No, Mummy, you don’t understand, Vivi thought, her hands still trembling, her face still whitened by what she had heard. Because this pain did not stem from the origins her mother assumed. That pain had been almost easy. For some kind of equanimity had been possible while she could at least comfort herself with the thought that he’d be happy. Because that was it, loving someone, wasn’t it? The knowledge that, if nothing else, you wanted them to be happy.
While her mother might have had some comprehension of her pain, her longing, her sense of grief at losing him, she would not have understood the conversation Vivi had just been forced to overhear.

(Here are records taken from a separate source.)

Lemma control_post_fail out_data max_in n w :
  usb_inv (st w) -> 0 <= max_in -> n < 0 -> control_post out_data max_in (n, []) w.
Proof. intros. unfold control_post. cbn. split_and!; [done|done|constructor|lia|lia]. Qed.

Lemma control_finish_wp out_data max_in w :
  usb_inv (st w) -> is_Some (u_ctrl_xfer (st w)) -> 0 <= max_in ->
  wp (control_finish out_data max_in) E w (control_post out_data max_in).
Proof.
  intros Hi Hx Hm. unfold control_finish. apply wp_bind. eapply wp_mono; [|by apply sem_take_ctrl_wp].
  intros [] w' [Hi' Hk]; cbn [negb]; [|apply wp_ret; apply control_post_fail; done || lia].
  pose proof (inv_actual _ Hi') as [Ha Hs]. apply wp_bind, wp_get.
  destruct (Z.eqb_spec (u_ctrl_status (st w')) 0) as [H0|Hne]; cbn [negb]; [|apply wp_ret, control_post_fail; done || lia].
  destruct (Hk H0) as [x Hx']. pose proof (inv_ctrl _ Hi' x Hx') as [Hl Hb]. unfold CTRL_BUF in Hl.
  destruct ((match out_data with None => true | Some _ => false end) && (0 <? max_in) && (0 <? u_ctrl_actual (st w'))) eqn:Hc.
  - set (copy := if _ <? _ then _ else _).
    assert (0 <= copy <= u_ctrl_actual (st w') /\ copy <= max_in) by (unfold copy; case_bool; lia).
    apply wp_bind. eapply wp_checked; [exact Hx'|]. apply wp_bind. eapply wp_checked; [apply buf_read_Some; lia|].
    apply wp_ret. unfold control_post. cbn. rewrite length_take, length_drop.
    split_and!; [done|lia|by apply Forall_take, Forall_drop|lia|lia].
  - apply wp_ret. unfold control_post. cbn. split_and!; [done|lia|constructor|lia|].
    intros -> Hmi _. cbn in Hc. destruct (Z.ltb_spec 0 max_in); [|lia]. destruct (Z.ltb_spec 0 (u_ctrl_actual (st w'))); [done|lia].
Qed.

Lemma usb_drv_control_wp setup out_data max_in w :
  usb_inv (st w) -> len setup = 8 -> bytes_ok setup ->
  from_option (fun d => bytes_ok d) True out_data -> 0 <= max_in ->
  wp (usb_drv_control setup out_data max_in) E w (control_post out_data max_in).
Proof.
  intros Hi Hsl Hsb Hob Hm. unfold usb_drv_control. apply wp_bind, wp_get.
  destruct (u_dev (st w)) as [dev|]; [|apply wp_ret, control_post_fail; done || lia].
  destruct (u_ctrl_xfer (st w)) as [x|] eqn:Hx; [|apply wp_ret, control_post_fail; done || lia].
  destruct (inv_ctrl _ Hi x Hx) as [Hl Hb]. unfold CTRL_BUF in Hl.
  apply wp_bind. eapply wp_checked; [apply buf_read_Some; lia|]. rewrite drop_0.
  apply wp_bind. destruct (buf_write (x_buf x) 0 _) as [b|] eqn:Hw1.
  2:{ rewrite buf_write_Some in Hw1; [done|lia|rewrite length_take; lia]. }
  eapply wp_checked; [done|]. pose proof (buf_write_length _ _ _ _ Hw1) as Hbl.
  assert (bytes_ok b) as Hbb by (eapply buf_write_ok; [done..|by apply Forall_take]).
  repeat wp_step; [apply control_post_fail; [by apply set_ctrl_xfer_inv; [|cbn; unfold CTRL_BUF; lia|]|lia|lia]|].
  destruct (buf_write b 8 _) as [b2|] eqn:Hw2.
  2:{ rewrite buf_write_Some in Hw2; [done|lia|]. destruct out_data; cbn in *; lia. }
  eapply wp_checked; [done|]. pose proof (buf_write_length _ _ _ _ Hw2) as Hbl2.
  assert (bytes_ok b2) as Hbb2 by (eapply buf_write_ok; [done..|]; destruct out_data; [done|constructor]).
  repeat wp_step; try (apply control_post_fail; [repeat (apply set_ctrl_xfer_inv; [|cbn; unfold CTRL_BUF; lia|done]); done|lia|lia]).
  apply control_finish_wp; [|by destruct w as [[] ?]|done].
  repeat (apply set_ctrl_xfer_inv; [|cbn; unfold CTRL_BUF; lia|done]); done.
Qed.

End Invariant.

(** ** The driver implements the session's interfaces *)

#[global] Instance usb_ops {Q} `{Queue Q} : DeviceOps (usb_state Q) := {|
  ops_init := usb_drv_init; ops_recv := usb_drv_recv; ops_send := usb_drv_send |}.

#[global] Instance usb_backend {Q} `{Queue Q} : UsbBackend (usb_state Q) := {|
  usb_control := usb_drv_control; usb_send_blocking := usb_drv_send_blocking;
  usb_is_device_ready := usb_drv_is_device_ready |}.

(** The driver makes no socket calls. *)
Section DriverCalls.
Context {Q : Type -> Type} `{Queue Q}.

Lemma run_event_calls ev : only_calls non_socket (run_event (Q := Q) ev).
Proof.
  destruct ev; cbn [run_event];
    unfold in_transfer_cb, rx_enqueue, out_transfer_cb, ctrl_transfer_cb, on_new_dev, open_pipes, transfer_alloc, on_dev_gone;
    repeat only_step.
Qed.
Lemma block_calls ms : only_calls non_socket (block (Q := Q) ms).
Proof.
  assert (forall evs, only_calls non_socket (run_events (Q := Q) evs)) as Hr.
  { induction evs; cbn [run_events]; repeat only_step; apply run_event_calls. }
  unfold block. repeat only_step.
Qed.
Lemma sem_take_calls ms sel put : only_calls non_socket (sem_take (Q := Q) ms sel put).
Proof. pose proof block_calls. unfold sem_take. repeat only_step. Qed.
Lemma usb_drv_recv_calls max : only_calls non_socket (usb_drv_recv (Q := Q) max).
Proof. pose proof block_calls. unfold usb_drv_recv. repeat only_step. Qed.
Lemma out_submit_calls x buf : only_calls non_socket (out_submit (Q := Q) x buf).
Proof. unfold out_submit. repeat only_step. Qed.
Lemma usb_drv_send_calls buf : only_calls non_socket (usb_drv_send (Q := Q) buf).
Proof. pose proof out_submit_calls. unfold usb_drv_send. repeat only_step. Qed.
Lemma usb_drv_send_blocking_calls buf : only_calls non_socket (usb_drv_send_blocking (Q := Q) buf).
Proof. pose proof out_submit_calls. pose proof sem_take_calls. unfold usb_drv_send_blocking. repeat only_step. Qed.
Lemma usb_drv_control_calls setup out max : only_calls non_socket (usb_drv_control (Q := Q) setup out max).
Proof. pose proof sem_take_calls. unfold usb_drv_control, control_finish. repeat only_step. Qed.
End DriverCalls.

#[local] Obligation Tactic := idtac.

#[global] Program Instance usb_ops_ok {Q} `{Queue Q} (E : env) (Hq : bus_ok E) :
  DeviceOpsOk (usb_state Q) E := {| d_inv := usb_inv |}.
Next Obligation. intros Q HQ E Hq buf w _ Hi. by apply usb_drv_send_wp. Qed.
Next Obligation. intros Q HQ E Hq max w Hm Hi. by apply usb_drv_recv_wp. Qed.
Next Obligation. intros. apply usb_drv_send_calls. Qed.
Next Obligation. intros. apply usb_drv_recv_calls. Qed.

#[global] Program Instance usb_backend_ok {Q} `{Queue Q} (E : env) (Hq : bus_ok E) :
  @UsbBackendOk (usb_state Q) E usb_ops (usb_ops_ok E Hq) usb_backend.
Next Obligation. intros Q HQ E Hq setup out max w Hl Hb Ho Hm Hi. by apply usb_drv_control_wp. Qed.
Next Obligation. intros Q HQ E Hq buf w _ Hi. by apply usb_drv_send_blocking_wp. Qed.
Next Obligation. intros. apply usb_drv_control_calls. Qed.
Next Obligation. intros. apply usb_drv_send_blocking_calls. Qed.

(** A bus for the examples: allocation succeeds, and [evs] happen whenever a call waits. *)
Definition usb_demo_env (evs : list usb_event) : env := fun _ c =>
  match c with
  | CQueueCreate _ | CSemCreate => Reply 1 [] 0 []
  | CUsbDeviceOpen _ => Reply 0 [] 42 []
  | CBlock _ => Reply 0 [] 0 evs
  | _ => Reply 0 [] 0 []
  end.
(** A mouse with one interrupt IN and one bulk OUT endpoint. *)
Definition demo_dev : dev_info := DevInfo 1 0 (Some 0) [EpDesc 0x81 3 8; EpDesc 0x02 2 64].
Definition demo_setup : bytes := [0x80; 6; 0; 1; 0; 0; 18; 0].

Or why Vivi knew already, with a pain that was searing her core, that she would never repeat it to anyone.
“Still, you’ve got to admit, he’s done all right for himself,” the man had said. “I mean, if you’re going to get marched down the aisle by anyone . . .”
“True. But . . .”
“But what?”
“Let’s face it, he’s going to need to keep an eye out, isn’t he?”
“What?”
“Come on . . . Girl’s a little tart.”
Vivi had stood very still. The man’s voice had lowered to a murmur, as if he had turned away to speak. “Tony Warrington saw her on Tuesday. A drink for ‘old times,’ she told him. They used to walk out together, back when he lived in Windsor. Except her idea of old times was a bit too closely related to good times, if you know what I mean.”
“You’re kidding me.”
“Not a week before the wedding. Tony said he hadn’t even wanted to. Bad form and all that. But she was all over him like a rash.”
Vivi’s ears had started to ring. She put out a hand to steady herself.
“Bloody hell.”
“Exactly. But keep it to yourself, old boy. No point ruining the day. Still . . . you’ve got to feel rather sorry for poor old Fairley-Hulme.”
4
Douglas leaned back in his chair, sucked ruminatively at the end of his ballpoint pen, and gazed at the densely covered pages of plans in front of him. It had taken him several weeks, working long into the evening, but he was pretty sure he’d got them right.